The body parts go up in flames; the smoke commingles with gathering storm clouds, and re-animating rain falls on the nearby cemetery. A small group of punks hang out there, waiting for their friend Matthews. The burning rain falls on them too, and soon re-awakened corpses are chasing them all over, craving their brains. Punks in 1985? Well, the movie is set in Kentucky; maybe they’re Kentucky punks who took a while to get the memo. (The post-punk delight Repo Man had opened a year and a half earlier, and yet the two movies seem a natural double feature.) Strangely, the girls (Linnea Quigley, Jewel Shepard, Beverly Randolph) come across more vividly than do the young guys, who all seem temperamentally interchangeable except maybe Suicide (Mark Venturini), who gets a tombstone-grandstanding speech (“Nobody understands me, you know that?”) that links him with the whiny crime-doing punks in Repo Man.

I have affection and respect for all of George Romero’s zombie films, but Return of the Living Dead occupies a particularly fond piece of my heart.
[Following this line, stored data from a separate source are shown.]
(** Outside of the nodes, the call leaves the array. *)
Lemma AddSharedChild_spec type p c t : tree_ok t -> has_type (m_node_type (tree_nodes t)) kPacketNode c ->
  wp True (AddSharedChild type p c) (fun _ t' => tree_ok t' /\ same_tree t t') t.
Proof.
  intros H Hc. unfold AddSharedChild. apply wp_bind, wp_get, wp_bind, wp_checked.
  pose proof (ok_shared t H type) as Hlen. destruct (decide (0 <= p < tree_size t)) as [Hp|Hp].
  2: { rewrite vec_push_out; [done|]. lia. }
  rewrite vec_push_spec by lia. apply wp_modify.
  split; [|done]. apply tree_ok_shared; [done| |]; intros type'; destruct (decide (type' = type)) as [->|Hd];
    rewrite ?of_set_type_eq, ?of_set_type_ne by done.
  - unfold vec_size. by rewrite length_alter.
  - apply H.
  - apply Forall_alter_push; [apply H|done].
  - apply H.
Qed.

Lemma vec_set_nodes (n i c : Z) (v : list Z) : vec_size v = n -> Forall (node_in n) v -> node_in n i -> node_in n c ->
  exists v', vec_set i c v = Done v' /\ vec_size v' = n /\ Forall (node_in n) v'.
Proof.
  intros Hv Hn Hi Hc. unfold node_in in Hi. exists (<[Z.to_nat i := c]> v). split; [apply vec_set_spec; unfold vec_size in Hv; lia|].
  split; [unfold vec_size; by rewrite length_insert|]. by apply Forall_insert.
Qed.

Lemma set_type_nodes n type v (p : PerTopology (list Z)) :
  vec_size v = n -> Forall (node_in n) v ->
  (forall type, vec_size (of_type type p) = n /\ Forall (node_in n) (of_type type p)) ->
  forall type', vec_size (of_type type' (set_type type v p)) = n /\ Forall (node_in n) (of_type type' (set_type type v p)).
Proof.
  intros Hs Hv Hp type'. destruct (decide (type' = type)) as [->|]; rewrite ?of_set_type_eq, ?of_set_type_ne by done; auto.
Qed.

Section Ranges.
Context (bad : Prop) (type : TopologyType) (i c : Z) (t : NodeTree).
Context (H : tree_ok t) (Hi : node_in (tree_size t) i) (Hc : node_in (tree_size t) c).

Let starts ty : vec_size (of_type ty (c_node_start_shared_children t)) = tree_size t /\
  Forall (node_in (tree_size t)) (of_type ty (c_node_start_shared_children t)).
Proof. split; apply H. Qed.
Let ends ty : vec_size (of_type ty (c_node_end_shared_children t)) = tree_size t /\
  Forall (node_in (tree_size t)) (of_type ty (c_node_end_shared_children t)).
Proof. split; apply H. Qed.
Let roots ty : vec_size (of_type ty (c_node_root_node_indices t)) = tree_size t /\
  Forall (node_in (tree_size t)) (of_type ty (c_node_root_node_indices t)).
Proof. split; apply H. Qed.

Lemma SetStart_spec : wp bad (SetStartSharedChildrenNodeIndex type i c) (fun _ t' => tree_ok t' /\ same_tree t t') t.
Proof.
  apply wp_bind, wp_get, wp_bind, wp_checked. destruct (starts type) as [Hl Hn].
  destruct (vec_set_nodes _ i c _ Hl Hn Hi Hc) as (v & -> & Hv & Hvn). apply wp_modify. split; [|done].
  apply tree_ok_ranges; [done| |exact ends|exact roots]. by apply set_type_nodes.
Qed.

Lemma SetEnd_spec : wp bad (SetEndSharedChildrenNodeIndex type i c) (fun _ t' => tree_ok t' /\ same_tree t t') t.
Proof.
  apply wp_bind, wp_get, wp_bind, wp_checked. destruct (ends type) as [Hl Hn].
  destruct (vec_set_nodes _ i c _ Hl Hn Hi Hc) as (v & -> & Hv & Hvn). apply wp_modify. split; [|done].
  apply tree_ok_ranges; [done|exact starts| |exact roots]. by apply set_type_nodes.
Qed.

Lemma SetRoot_spec : wp bad (SetSharedChildRootNodeIndex type i c) (fun _ t' => tree_ok t' /\ same_tree t t') t.
Proof.
  apply wp_bind, wp_get, wp_bind, wp_checked. destruct (roots type) as [Hl Hn].
  destruct (vec_set_nodes _ i c _ Hl Hn Hi Hc) as (v & -> & Hv & Hvn). apply wp_modify. split; [|done].
  apply tree_ok_ranges; [done|exact starts|exact ends|]. by apply set_type_nodes.
Qed.
End Ranges.

(** ** Creating the topologies *)

(** Where the shared children of each node are in the list of all of them. *)
Fixpoint shared_infos (start : Z) (shared : list (list Z)) : list ChildrenInfo :=
  match shared with [] => [] | sh :: shared => mkChildren start (vec_size sh) :: shared_infos (start + vec_size sh) shared end.

Record shows_shared (s : SharedNodeTopology) (shared : list (list Z)) : Prop := {
  shown_list : m_shared_children_indices s = concat shared;
  shown_infos : m_node_shared_children s = shared_infos 0 shared
}.

Lemma shared_infos_app start shared shared' :
  shared_infos start (shared ++ shared') = shared_infos start shared ++ shared_infos (start + vec_size (concat shared)) shared'.
Proof.
  revert start. induction shared as [|sh shared IH]; intros start; cbn; [by rewrite Z.add_0_r|].
  rewrite IH. do 2 f_equal. f_equal. unfold vec_size. rewrite length_app. lia.
Qed.

Lemma length_shared_infos start shared : length (shared_infos start shared) = length shared.
Proof. revert start. induction shared; intros; cbn; [done|]. by f_equal. Qed.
It’s edited (by Robert Gordon, beautifully) for comedic timing, not horror, and mostly acted that way, too. By the time we get to Colonel Glover (Jonathan Terry), who authorizes the ultimate solution in a Lynch-like deadpan over the phone (“I see. And what did you do then? … And what did they do?”), we can add Bob Newhart to the list of influences on this sarcastic, winking apocalyptic cartoon that proves the utility of paramedics once and for all. 1985 was a great year for party movies. Return of the Living Dead goes that one better, asking you if you wanna party, and then giving it to you. It is, after all, party time.